Item 5. Other Events

    On January 25, 2000, Cell Genesys, Inc. (the "Registrant") announced that it had sold and issued 875 shares of Series B Convertible Preferred Stock (the "Series B Stock") at a purchase price of $10,000 per share in the aggregate amount of $8,750,000 to certain investors (the "Investors"). The issuance of these shares was in accordance with call rights granted in connection with the Registrant's original issue of Series B Stock on November 14, 1997. The Series B Stock is convertible into Common Stock of the Registrant on certain terms and at a conversion price to be determined at the time of conversion.
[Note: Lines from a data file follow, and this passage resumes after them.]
(** Changing a file in place, but for its directory entries. *)
Lemma dir_ok_change F n i i' :
  F !! n = Some i → Inode.type_ i' = Inode.type_ i → Inode.children_ i' = Inode.children_ i →
  (n = ROOT_INUM → Inode.block_info_list_ i' = []) → dir_ok F → dir_ok (<[n := i']> F).
Proof.
  intros Hn Ht Hc Hb [Hr He Hi Hreach].
  assert (Hdir : dir (<[n := i']> F) = dir F).
  { unfold dir. destruct (decide (n = ROOT_INUM)) as [->|]; [|by rewrite lookup_insert_ne].
    by rewrite lookup_insert_eq, Hn. }
  split; rewrite ?Hdir.
  - destruct Hr as (r & Hr & Hrt & Hrb). destruct (decide (n = ROOT_INUM)) as [->|Hne].
    + exists i'. rewrite lookup_insert_eq. split_and!; [done|congruence|auto].
    + exists r. by rewrite lookup_insert_ne.
  - intros h d Hd. destruct (He h d Hd) as (?&?&?). rewrite lookup_insert_is_Some'. naive_solver.
  - done.
  - intros m. rewrite lookup_insert_is_Some'. intros [<-|Hm]; [|by apply Hreach].
    apply Hreach. by exists i.
Qed.

(** A write to a file: [i'] has the blocks of [i] with other lengths, and any valid size. *)
Lemma fs_ok_change F Sp n i i' :
  fs_ok F Sp → F !! n = Some i → n ≠ ROOT_INUM →
  Inode.type_ i' = Inode.type_ i → Inode.children_ i' = Inode.children_ i →
  Forall2 same_block (Inode.block_info_list_ i) (Inode.block_info_list_ i') → inode_ok i' →
  fs_ok (<[n := i']> F) Sp.
Proof.
  intros [Hd Ho Hi Hs] Hn Hroot Ht Hc Hl Hok'. split; [|eapply own_ok_ext; [|done]| |done].
  - by eapply dir_ok_change.
  - intros. by eapply owns_same_blocks.
  - intros m j. rewrite lookup_insert_Some. naive_solver.
Qed.

(** A new file: an inode with no blocks under a number not in use, and its directory entry. *)
Definition add_child (h : Z) (d : Dentry) (r : Inode) : Inode :=
  Inode.set_children (<[h := d]> (Inode.children_ r)) r.

Lemma dir_add_child F r h d : dir (<[ROOT_INUM := add_child h d r]> F) = <[h := d]> (Inode.children_ r).
Proof. unfold dir. by rewrite lookup_insert_eq. Qed.

Lemma fs_ok_create F Sp r n i name :
  fs_ok F Sp → F !! ROOT_INUM = Some r → F !! n = None → dir F !! std_hash name = None →
  Inode.block_info_list_ i = [] → inode_ok i →
  fs_ok (<[ROOT_INUM := add_child (std_hash name) (Dentry.make name n) r]> (<[n := i]> F)) Sp.
Proof.
  intros [[Hr He Hinj Hreach] Ho Hi Hs] Hroot Hn Hname Hb Hok.
  assert (Hne : n ≠ ROOT_INUM) by congruence.
  assert (Hdir : dir F = Inode.children_ r) by (unfold dir; by rewrite Hroot).
  rewrite Hdir in *.
  split; [split| | |done].
  - destruct Hr as (r' & Hr' & Ht & Hrb). simplify_map_eq. eexists.
    done.
  - intros h d. rewrite dir_add_child, lookup_insert_Some, !lookup_insert_is_Some'.
    intros [[<- <-]|[Hh Hd]]; [simpl; auto|]. destruct (He h d Hd) as (?&?&?). auto.
  - assert (Hfresh : ∀ h d, Inode.children_ r !! h = Some d → Dentry.inum_ d ≠ n).
    { intros h d Hd <-. destruct (He h d Hd) as (_ & _ & [x Hx]). congruence. }
    intros h h' d d'. rewrite !dir_add_child, !lookup_insert_Some.
    intros [[<- <-]|[Hh Hd]] [[<- <-]|[Hh' Hd']]; simpl; try done; [| |by eauto].
    + intros Heq. by destruct (Hfresh _ _ Hd').
    + intros Heq. by destruct (Hfresh _ _ Hd).
  - intros m. rewrite !lookup_insert_is_Some', dir_add_child. intros Hm Hm0.
    destruct (decide (m = n)) as [->|Hmn].
    + exists (std_hash name), (Dentry.make name n). by rewrite lookup_insert_eq.
    + destruct (Hreach m) as (h & d & Hd & <-); [naive_solver|done|].
      exists h, d. rewrite lookup_insert_ne; [done|congruence].
  - eapply own_ok_ext; [|exact Ho]. intros m j k nr.
    rewrite owns_same_blocks with (i := r); [by apply owns_empty| |].
    + by rewrite lookup_insert_ne.
    + simpl. reflexivity.
  - intros m j. rewrite !lookup_insert_Some. intros [[<- <-]|[_ [[<- <-]|[_ Hj]]]]; [|done|eauto].
    exact (Hi ROOT_INUM r Hroot).
Qed.
End fs_lemmas.

(** Enlarging a file: one free block of one server becomes its last block. *)
Section grow_shrink.
Context `{StringHash}.
Implicit Types (F : Files) (Sp : Spaces) (i : Inode).
Import SpaceManager.

Definition add_block (b : file_block_info) (i : Inode) : Inode :=
  Inode.set_blocks (Inode.block_info_list_ i ++ [b]) i.

Lemma owns_add_block F n i b m j k nr : F !! n = Some i →
  owns (<[n := add_block b i]> F) m j k nr ↔
  owns F m j k nr ∨
  (m = n ∧ j = length (Inode.block_info_list_ i) ∧ fb_server_id b = k ∧ fb_block_nr b = nr).
Proof.
  intros Hn. rewrite owns_insert. simpl. setoid_rewrite lookup_app_Some. split.
  - intros [(-> & b' & [Hb'|[Hj Hb']] & Hs & Hr)|[Hne Ho]]; [|right|by left].
    + left. by exists i, b'.
    + apply list_lookup_singleton_Some in Hb' as [Hj' <-]. split_and!; [done|lia|done..].
  - intros [(i' & b' & Hi' & Hb' & Hs & Hr)|(-> & -> & Hs & Hr)].
    + destruct (decide (m = n)) as [->|]; [left; simplify_eq|right]; [|split; [done|by exists i', b']].
      split; [done|]. exists b'. auto.
    + left. split; [done|]. exists b. split_and!; [|done..]. right. by rewrite Nat.sub_diag.
Qed.

Lemma own_ok_add_block F Sp n i b sm sm' :
  own_ok F Sp → F !! n = Some i → Sp !! fb_server_id b = Some sm →
  fb_block_nr b ∉ inused_blocks_ sm → inused_blocks_ sm' = {[fb_block_nr b]} ∪ inused_blocks_ sm →
  own_ok (<[n := add_block b i]> F) (<[fb_server_id b := sm']> Sp).
Proof.
  intros [Hu Hi Ha] Hn Hsm Hfree Hused.
  assert (Hnone : ∀ m j, ¬ owns F m j (fb_server_id b) (fb_block_nr b)).
  { intros m j Ho. destruct (Hu _ _ _ _ Ho) as (sm0 & ? & ?). congruence. }
  split; setoid_rewrite (owns_add_block F n i b _ _ _ _ Hn).
  - intros m j k nr [Ho|(_ & _ & <- & <-)].
    + destruct (Hu _ _ _ _ Ho) as (sm0 & Hsm0 & Hin).
      destruct (decide (k = fb_server_id b)) as [->|]; [|exists sm0; by rewrite lookup_insert_ne].
      simplify_eq. exists sm'. rewrite lookup_insert_eq, Hused. set_solver.
    + exists sm'. rewrite lookup_insert_eq, Hused. set_solver.
  - intros m j m' j' k nr [Ho|(-> & -> & <- & <-)] [Ho'|(-> & -> & Hk & Hr)]; subst; try by eauto.
    + by destruct (Hnone _ _ Ho).
    + by destruct (Hnone _ _ Ho').
  - intros k sm0 nr. rewrite lookup_insert_Some. intros [[<- <-]|[Hne Hsm0]] Hin.
    + rewrite Hused in Hin. apply elem_of_union in Hin as [->%elem_of_singleton|Hin]; [by eauto 10|].
      destruct (Ha _ _ _ Hsm Hin) as (m & j & Ho). by eauto.
    + destruct (Ha _ _ _ Hsm0 Hin) as (m & j & Ho). by eauto.
Qed.

Lemma space_map_ok_insert Sp k sm sm' :
  space_map_ok Sp → Sp !! k = Some sm → space_ok sm' → same_space sm sm' →
  space_map_ok (<[k := sm']> Sp).
Proof.
  intros [Hsp Hsz] Hk Hok (_&_&_&_&Ht&Hid). split.
  - intros k' sm0. rewrite lookup_insert_Some. intros [[<- <-]|[_ ?]]; [|by eauto].
    destruct (Hsp k sm Hk) as (_ & Hsid & ? & ?). rewrite <- Ht, <- Hid. auto.
  - rewrite map_size_insert_Some; eauto.
Qed.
Each of the newly issued shares of Series B Stock is convertible, at the option of the holder, into shares of common stock of the Registrant at a conversion price based upon the lower of: (1) $14.53 per share or (2) the average of specified trading prices of the Registrant's common stock during the 10 trading days preceding the date of conversion. The Series B Stock bears a dividend of 5% payable in kind.

    The issuance of the Series B Stock was made pursuant to Regulation D of the Securities Act of 1933, as amended (the "Act"), and was therefore was exempt from registration under the Act.

Item 7. Financial Statements, Pro Forma Financial Information and Exhibits.

(c) Exhibits

4.1 (1) Securities Purchase Agreement dated November 13, 1997, by and between the Registrant and the Buyers listed thereon.

4.2 (1) Registration Rights Agreement dated November 13, 1997, by and between the Registrant and the Buyers listed thereon.

4.3 (1) Certificate of Designations, Preferences and Rights of Series B Convertible Preferred Stock of Cell Genesys, Inc. filed with the Office of the Secretary of State of the State of Delaware on November 13, 1997.

99.1 Press Release, issued January 25, 2000, announcing the sale of shares of Series B Convertible Preferred Stock of the Registrant pursuant to the Securities Purchase Agreement.

The Exhibit Index appearing (1) is incorporated herein by reference to the same numbered exhibit filed with the Registrant's Current Report on Form 8-K filed on November 21, 1997.

SIGNATURES

Pursuant to the requirements of the Securities Exchange Act of 1934, the Registrant has duly caused this report to be signed on its behalf by the undersigned hereunto duly authorized.

 

CELL GENESYS, INC.

 

By:

Matt Pfeffer
Vice President, and Chief Financial Officer

(Principal Accounting Officer)

Dated: January 27, 2000








EXHIBIT INDEX

 

 

Exhibit

Number

 

Description

   

99.1

Press Release dated January 25, 2000.